THE PROBLEM:
Go to the line containing "Context (H : heap_ok base lo s fl al)." in the records below and print it and every following line exactly, on through the line containing "Proof using H. intros", then stop.

PROVIDED ENTRIES:
Lemma freed_pure bp n L a R : 0 < n -> ordered (L ++ a :: R) -> 0 <= a.2 -> a.1 + 8 * a.2 <= bp -> a.1 + 8 <= bp -> (forall r, r ∈ R -> bp + 8 * n <= r.1 /\ 0 < r.2) ->
  ordered (L ++ merge_blk a (merge_blk (bp, n) R)) /\
  (forall x, region (L ++ merge_blk a (merge_blk (bp, n) R)) x <-> region (L ++ a :: R) x \/ inside x (bp, n)) /\
  (forall b, b ∈ merge_blk a (merge_blk (bp, n) R) -> b = a \/ b.1 = a.1 /\ 0 < b.2 \/ bp <= b.1 /\ 0 < b.2) /\
  (exists b, b ∈ L ++ merge_blk a (merge_blk (bp, n) R) /\ n <= b.2).
Proof.
  intros Hn Ho Ha0 Ha1 Ha2 HR. apply ordered_app in Ho as (HoL & [HaR HoR] & HLa). assert (HR0 : forall r, r ∈ R -> 0 < r.2) by (intros; by apply HR).
  assert (Hj : forall c, c ∈ merge_blk (bp, n) R -> bp <= c.1 /\ 0 < c.2) by (intros c [[? ?]|Hc]%join_in2; [lia|destruct (HR c Hc); lia|done]).
  split_and!.
  - apply ordered_app. split_and!; [done| |].
    + apply join_ordered; [apply join_ordered; [done|]|]; intros r Hr; simpl; [destruct (HR r Hr)|destruct (Hj r Hr)]; lia.
    + intros c d Hc Hd. pose proof (HLa c a Hc ltac:(left)) as [? ?]. apply join_in in Hd as [Ed|Hd]; [split; lia|]. destruct (Hj d Hd). split; lia.
  - intros x. rewrite !region_app, region_cons. rewrite join_region; [|done|intros r Hr; destruct (Hj r Hr); lia].
    rewrite join_region; [tauto|simpl; lia|intros r Hr; specialize (HR0 r Hr); lia].
  - intros b. destruct (merge_blk (bp, n) R) as [|c l]; cbn [merge_blk]; [intros ->%list_elem_of_singleton; by left|]. pose proof (Hj c ltac:(left)).
    destruct (_ =? _); rewrite !elem_of_cons; [intros [-> |Hb]; [right; left; simpl; lia|]|intros [-> |[-> |Hb]]; [by left|by right; right|]]; right; right; apply Hj; by right.
  - assert (exists b R', merge_blk (bp, n) R = b :: R' /\ n <= b.2) as (b & R' & Eb & Hb).
    { destruct R as [|r R']; [by eexists _, _|]. cbn [merge_blk]. specialize (HR0 r ltac:(left)). destruct (_ =? _); eexists _, _; (split; [reflexivity|]); simpl; lia. }
    rewrite Eb. cbn [merge_blk]. destruct (_ =? _); [exists (a.1, a.2 + b.2)|exists b]; rewrite elem_of_app, !elem_of_cons; simpl; (split; [tauto|lia]).
Qed.

Section HeapOk.
Context (base lo : Z) (s : heap) (fl : list blk) (al : gmap Z Z).
Context (H : heap_ok base lo s fl al).
Notation F := ((base, 0) :: fl).

Lemma ok_order_all b : b ∈ fl -> base + 8 <= b.1.
Proof using H. intros Hb. pose proof (ho_order _ _ _ _ _ H) as [Hf _]. rewrite Forall_forall in Hf. by destruct (Hf b Hb). Qed.

Lemma ok_fuel : (length F <= block_fuel s)%nat.
Proof using H.
  pose proof (ho_lo _ _ _ _ _ H) as (? & ? & ?). pose proof (ho_order _ _ _ _ _ H) as [_ Ho].
  pose proof (ordered_count fl lo (h_brk s) Ho ltac:(lia)) as Hc. unfold block_fuel. simpl.
  assert (8 * Z.of_nat (length fl) <= h_brk s - lo) as Hl by (apply Hc; intros b Hb; destruct (ho_free _ _ _ _ _ H b Hb) as (? & ? & ?); lia).
  assert (Z.of_nat (length fl) <= h_brk s / 8) by (apply Z.div_le_lower_bound; lia). lia.
Qed.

ANSWER FOR THE TASK:
Context (H : heap_ok base lo s fl al).
Notation F := ((base, 0) :: fl).

Lemma ok_order_all b : b ∈ fl -> base + 8 <= b.1.
Proof using H. intros Hb. pose proof (ho_order _ _ _ _ _ H) as [Hf _]. rewrite Forall_forall in Hf. by destruct (Hf b Hb). Qed.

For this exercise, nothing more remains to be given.